Right. We knew that already.
In the United States, when prompted by reporters at a White House briefing on the US' nuclear plans, chairman of the Nuclear Regulatory Commission Greg Jaczko said: “At this time, we don't have any information that would cause us to do anything different.”
Minimal yes, but evasive no.
So, is the plan to introduce nuclear energy in Malaysia being seriously thought over by policymakers, in light of the catastrophe taking place in Japan? If Japan, with its highly-trumpeted nuclear technology prowess has not escaped the potential disaster posed by nuclear power, then where does it leave Third World Malaysia and an administration and utility company that's ill-equipped in that arena?
Is someone, anyone (yoo hoo?), reassessing the country's nuclear aspirations following the cascading events of system failures, partial meltdowns and hydrogen explosions at the Fukushima Daiichi nuclear power plant in Japan?

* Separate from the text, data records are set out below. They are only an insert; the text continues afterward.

(** A SIGTERM while running: one thread is asked for, and the handler
    returns TRUE. *)
Lemma term_signal_asks_for_one_thread_witness :
  is_halting (entering [nginx 200 STATE_UP] []) = false /\
  (ssi_signo terminate = SIGTERM \/ ssi_signo terminate = SIGINT) /\
  halt_threads_created
    (since (entering [nginx 200 STATE_UP] [])
       (init_handle_signal terminate (entering [nginx 200 STATE_UP] [])))
    = 1%nat /\
  returned (init_handle_signal terminate (entering [nginx 200 STATE_UP] []))
    = Some true.
Proof.
  split; [reflexivity|]. split; [left; reflexivity|].
  destruct (term_signal_asks_for_one_thread terminate
              (entering [nginx 200 STATE_UP] []) eq_refl
              (or_introl eq_refl)) as (Hone & Hret & _).
  split; [exact Hone | exact Hret].
Defined.

(** A SIGHUP while running: the apply script is spawned again, as pid 101,
    and [boot_pid] stays 100. *)
Lemma sighup_runs_apply_witness :
  is_halting (entering [nginx 200 STATE_UP] []) = false /\
  ssi_signo hangup = SIGHUP /\
  filter is_spawn
    (since (entering [nginx 200 STATE_UP] [])
       (init_handle_signal hangup (entering [nginx 200 STATE_UP] [])))
    = [call_spawn1 PUPPETIZER_APPLY 101] /\
  boot_pid
    (final_world
       (init_handle_signal hangup (entering [nginx 200 STATE_UP] [])))
    = 100.
Proof.
  split; [reflexivity|]. split; [reflexivity|].
  destruct (sighup_runs_apply hangup (entering [nginx 200 STATE_UP] [])
              eq_refl eq_refl) as (Hspawn & Hboot & _).
  split; [exact Hspawn | exact Hboot].
Defined.

(** A client that closed its socket. *)
Lemma client_gone_is_deregistered_witness :
  S_SOCKET_EOF <> S_OK /\
  sent (since (entering [nginx 200 STATE_UP] [])
          (handle_client 5 7 S_SOCKET_EOF stop_nginx
             (entering [nginx 200 STATE_UP] [])))
    = [] /\
  torn_down 7
    (since (entering [nginx 200 STATE_UP] [])
       (handle_client 5 7 S_SOCKET_EOF stop_nginx
          (entering [nginx 200 STATE_UP] [])))
    = true.
Proof.
  assert (Hne : S_SOCKET_EOF <> S_OK) by discriminate.
  split; [exact Hne|].
  destruct (client_gone_is_deregistered 5 7 S_SOCKET_EOF stop_nginx
              (entering [nginx 200 STATE_UP] []) Hne)
    as (Hsent & _ & Htorn & _).
  split; [exact Hsent | exact Htorn].
Defined.

(** A start command for nginx while running. *)
Lemma start_stop_delegated_witness :
  is_halting (entering [nginx 200 STATE_DOWN] []) = false /\
  find_service (has_name (name start_nginx))
    (services (entering [nginx 200 STATE_DOWN] []))
    = Some (0%nat, nginx 200 STATE_DOWN) /\
  filter is_registry_call
    (since (entering [nginx 200 STATE_DOWN] [])
       (init_handle_client_command start_nginx 7
          (entering [nginx 200 STATE_DOWN] [])))
    = [call_service_start 0 true] /\
  services
    (final_world
       (init_handle_client_command start_nginx 7
          (entering [nginx 200 STATE_DOWN] [])))
    = [nginx 200 STATE_UP].
Proof.
  split; [reflexivity|]. split; [reflexivity|].
  destruct (proj1 (start_stop_delegated start_nginx 7 0
                     (nginx 200 STATE_DOWN)
                     (entering [nginx 200 STATE_DOWN] []) eq_refl eq_refl)
              eq_refl) as (Hcalls & _ & Htable).
  split; [exact Hcalls | exact Htable].
Defined.

(** A status command for nginx, up. *)
Lemma status_only_reads_witness :
  type status_nginx = CMD_STATUS /\
  find_service (has_name (name status_nginx))
    (services (entering [nginx 200 STATE_UP] []))
    = Some (0%nat, nginx 200 STATE_UP) /\
  (exists n,
     sent (since (entering [nginx 200 STATE_UP] [])
             (init_handle_client_command status_nginx 7
                (entering [nginx 200 STATE_UP] [])))
     = [(7, status_response STATE_UP, sizeof_control_reponse_t, n)]) /\
  services
    (final_world
       (init_handle_client_command status_nginx 7
          (entering [nginx 200 STATE_UP] [])))
    = [nginx 200 STATE_UP].
Proof.
  split; [reflexivity|]. split; [reflexivity|].
  destruct (status_only_reads status_nginx 7 0 (nginx 200 STATE_UP)
              (entering [nginx 200 STATE_UP] []) eq_refl eq_refl)
    as (Hsent & _ & Htable & _).
  split; [exact Hsent | exact Htable].
Defined.

(** A SIGTERM and a timeout, the halt thread not yet scheduled: the loop is
    still waiting. *)
Lemma flag_set_only_by_halt_thread_witness :
  no_thread_runs [Epoll_ready [sigterm]; timeout] = true /\
  is_halting
    (final_world
       (loop 5 [Epoll_ready [sigterm]; timeout] 0
          (entering [nginx 200 STATE_UP] [])))
    = false /\
  (returned
     (loop 5 [Epoll_ready [sigterm]; timeout] 0
        (entering [nginx 200 STATE_UP] [])) = Some None \/
   returned
     (loop 5 [Epoll_ready [sigterm]; timeout] 0
        (entering [nginx 200 STATE_UP] [])) = None).
Proof.
  split; [reflexivity|].
  destruct (flag_set_only_by_halt_thread 5 [Epoll_ready [sigterm]; timeout]
              0 (entering [nginx 200 STATE_UP] []) eq_refl)
    as (Hflag & Hret).
  split; [exact Hflag | exact (Hret eq_refl)].
Defined.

Truth is, even if the Fukushima crisis does not end up as tragic as Chernobyl, this near-disaster serves as a reminder that there is really no such thing as a fail-proof system. Most alternative energy sources come with some downside and most involve threats to the wallet or environment. But nuclear fission has an added dimension it can cost lives.
It's a global challenge, this urgency to address the fuel mix cycle. Two impetuses have been driving this rally the impending scarcity of traditional fossil fuels and climate change woes.
Has Malaysia seriously considered and exhausted other renewable sources of energy? Meanwhile, could it buy more time by tapping more home-produced gas to meet its power needs? Therein lies the elephant in the room in the country's power sector and this one involves two national companies.
Petroliam Nasional Bhd's gas supply to the power sector is currently capped (the rest is largely exported) and is subsidised by the oil company. Perhaps, it's time both Tenaga Nasional Bhd and Petronas came together again and finally settle for a fair price at which Petronas can sell the gas to the latter.
Malaysia is ranked 14th in the world in terms of gas reserves. As of January 2008, the country's natural gas reserves stood at 88 trillion standard cu ft the bulk or 48% are in Sarawak, 38% in the peninsula and 14% in Sabah. Depending on the rate of usage, it has been said that these reserves can last up to 36 years.
It would be a shame if the country couldn't use its own natural resources to buy more time to figure out other renewable options just because the parties are haggling over the price.
● Business editor Anita Gabriel has a confession to make: she's not completely against civil nuclear energy. She's just not in favour of Malaysia taking this route. And if you need to divert your attention to another crisis, you shouldn't miss watching the documentary The Inside Job.